Excerpts from a dataset:
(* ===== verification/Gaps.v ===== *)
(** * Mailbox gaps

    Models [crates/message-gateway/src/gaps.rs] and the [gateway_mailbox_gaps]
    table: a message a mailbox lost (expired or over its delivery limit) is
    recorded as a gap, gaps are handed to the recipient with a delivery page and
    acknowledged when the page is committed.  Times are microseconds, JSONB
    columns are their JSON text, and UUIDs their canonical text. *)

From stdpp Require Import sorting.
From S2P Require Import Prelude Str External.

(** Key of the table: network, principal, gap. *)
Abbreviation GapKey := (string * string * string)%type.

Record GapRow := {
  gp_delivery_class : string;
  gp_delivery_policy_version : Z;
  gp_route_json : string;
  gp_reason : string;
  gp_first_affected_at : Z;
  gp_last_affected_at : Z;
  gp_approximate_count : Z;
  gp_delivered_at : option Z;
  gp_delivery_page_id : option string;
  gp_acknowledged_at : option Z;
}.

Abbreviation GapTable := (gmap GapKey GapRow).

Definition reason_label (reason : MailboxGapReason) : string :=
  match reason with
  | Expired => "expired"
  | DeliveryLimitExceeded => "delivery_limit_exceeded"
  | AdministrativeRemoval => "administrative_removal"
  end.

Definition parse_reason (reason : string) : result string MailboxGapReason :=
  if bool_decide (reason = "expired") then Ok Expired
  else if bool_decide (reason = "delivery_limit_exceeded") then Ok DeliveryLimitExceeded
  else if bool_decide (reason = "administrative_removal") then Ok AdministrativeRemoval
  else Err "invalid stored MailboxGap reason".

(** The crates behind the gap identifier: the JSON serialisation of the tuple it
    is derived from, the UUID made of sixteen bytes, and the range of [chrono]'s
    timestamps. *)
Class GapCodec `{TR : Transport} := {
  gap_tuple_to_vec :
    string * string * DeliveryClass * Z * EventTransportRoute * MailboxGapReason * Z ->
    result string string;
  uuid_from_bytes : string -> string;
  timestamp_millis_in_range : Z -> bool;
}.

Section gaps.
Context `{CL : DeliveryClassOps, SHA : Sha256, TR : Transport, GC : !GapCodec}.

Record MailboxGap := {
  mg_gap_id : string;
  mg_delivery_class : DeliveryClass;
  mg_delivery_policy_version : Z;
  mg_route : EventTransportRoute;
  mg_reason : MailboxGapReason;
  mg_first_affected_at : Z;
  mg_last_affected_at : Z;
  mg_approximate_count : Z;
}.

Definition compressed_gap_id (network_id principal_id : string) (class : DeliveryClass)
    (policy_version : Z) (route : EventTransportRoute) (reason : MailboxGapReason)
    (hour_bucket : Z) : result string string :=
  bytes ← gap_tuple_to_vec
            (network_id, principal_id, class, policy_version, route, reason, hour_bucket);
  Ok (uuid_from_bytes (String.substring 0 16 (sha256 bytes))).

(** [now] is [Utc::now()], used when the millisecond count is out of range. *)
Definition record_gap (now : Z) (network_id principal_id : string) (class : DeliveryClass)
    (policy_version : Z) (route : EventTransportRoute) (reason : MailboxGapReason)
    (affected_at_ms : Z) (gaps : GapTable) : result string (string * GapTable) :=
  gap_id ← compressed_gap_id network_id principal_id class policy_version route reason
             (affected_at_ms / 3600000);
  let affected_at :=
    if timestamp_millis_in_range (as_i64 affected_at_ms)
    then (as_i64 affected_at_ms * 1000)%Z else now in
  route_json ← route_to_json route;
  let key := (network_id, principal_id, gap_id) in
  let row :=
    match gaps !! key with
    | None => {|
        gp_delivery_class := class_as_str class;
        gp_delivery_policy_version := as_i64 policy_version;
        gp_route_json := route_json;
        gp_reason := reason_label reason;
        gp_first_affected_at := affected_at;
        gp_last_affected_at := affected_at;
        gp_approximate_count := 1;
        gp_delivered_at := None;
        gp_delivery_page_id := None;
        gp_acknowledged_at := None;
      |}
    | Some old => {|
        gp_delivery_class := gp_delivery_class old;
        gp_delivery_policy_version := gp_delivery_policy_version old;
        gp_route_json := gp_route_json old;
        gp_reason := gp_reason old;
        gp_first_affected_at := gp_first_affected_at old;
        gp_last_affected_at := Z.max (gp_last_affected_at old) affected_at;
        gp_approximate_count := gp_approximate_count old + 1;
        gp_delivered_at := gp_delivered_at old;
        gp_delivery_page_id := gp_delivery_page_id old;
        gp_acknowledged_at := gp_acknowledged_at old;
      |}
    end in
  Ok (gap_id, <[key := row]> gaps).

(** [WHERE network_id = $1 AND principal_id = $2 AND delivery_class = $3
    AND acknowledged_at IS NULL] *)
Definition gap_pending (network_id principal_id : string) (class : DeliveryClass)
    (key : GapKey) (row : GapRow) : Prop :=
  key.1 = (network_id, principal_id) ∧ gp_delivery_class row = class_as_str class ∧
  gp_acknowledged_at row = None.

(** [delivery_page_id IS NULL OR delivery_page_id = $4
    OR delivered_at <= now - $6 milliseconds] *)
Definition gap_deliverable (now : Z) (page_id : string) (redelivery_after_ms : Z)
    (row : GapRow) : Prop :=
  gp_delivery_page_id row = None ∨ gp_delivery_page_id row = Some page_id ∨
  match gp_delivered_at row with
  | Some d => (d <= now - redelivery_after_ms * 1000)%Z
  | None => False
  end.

Task brief
Please return the lines above that run from the line containing "gp_approximate_count : Z;" to the line containing "then Ok Expired", inclusive, exactly and with no other lines.

Solution below
  gp_approximate_count : Z;
  gp_delivered_at : option Z;
  gp_delivery_page_id : option string;
  gp_acknowledged_at : option Z;
}.

Abbreviation GapTable := (gmap GapKey GapRow).

Definition reason_label (reason : MailboxGapReason) : string :=
  match reason with
  | Expired => "expired"
  | DeliveryLimitExceeded => "delivery_limit_exceeded"
  | AdministrativeRemoval => "administrative_removal"
  end.

Definition parse_reason (reason : string) : result string MailboxGapReason :=
  if bool_decide (reason = "expired") then Ok Expired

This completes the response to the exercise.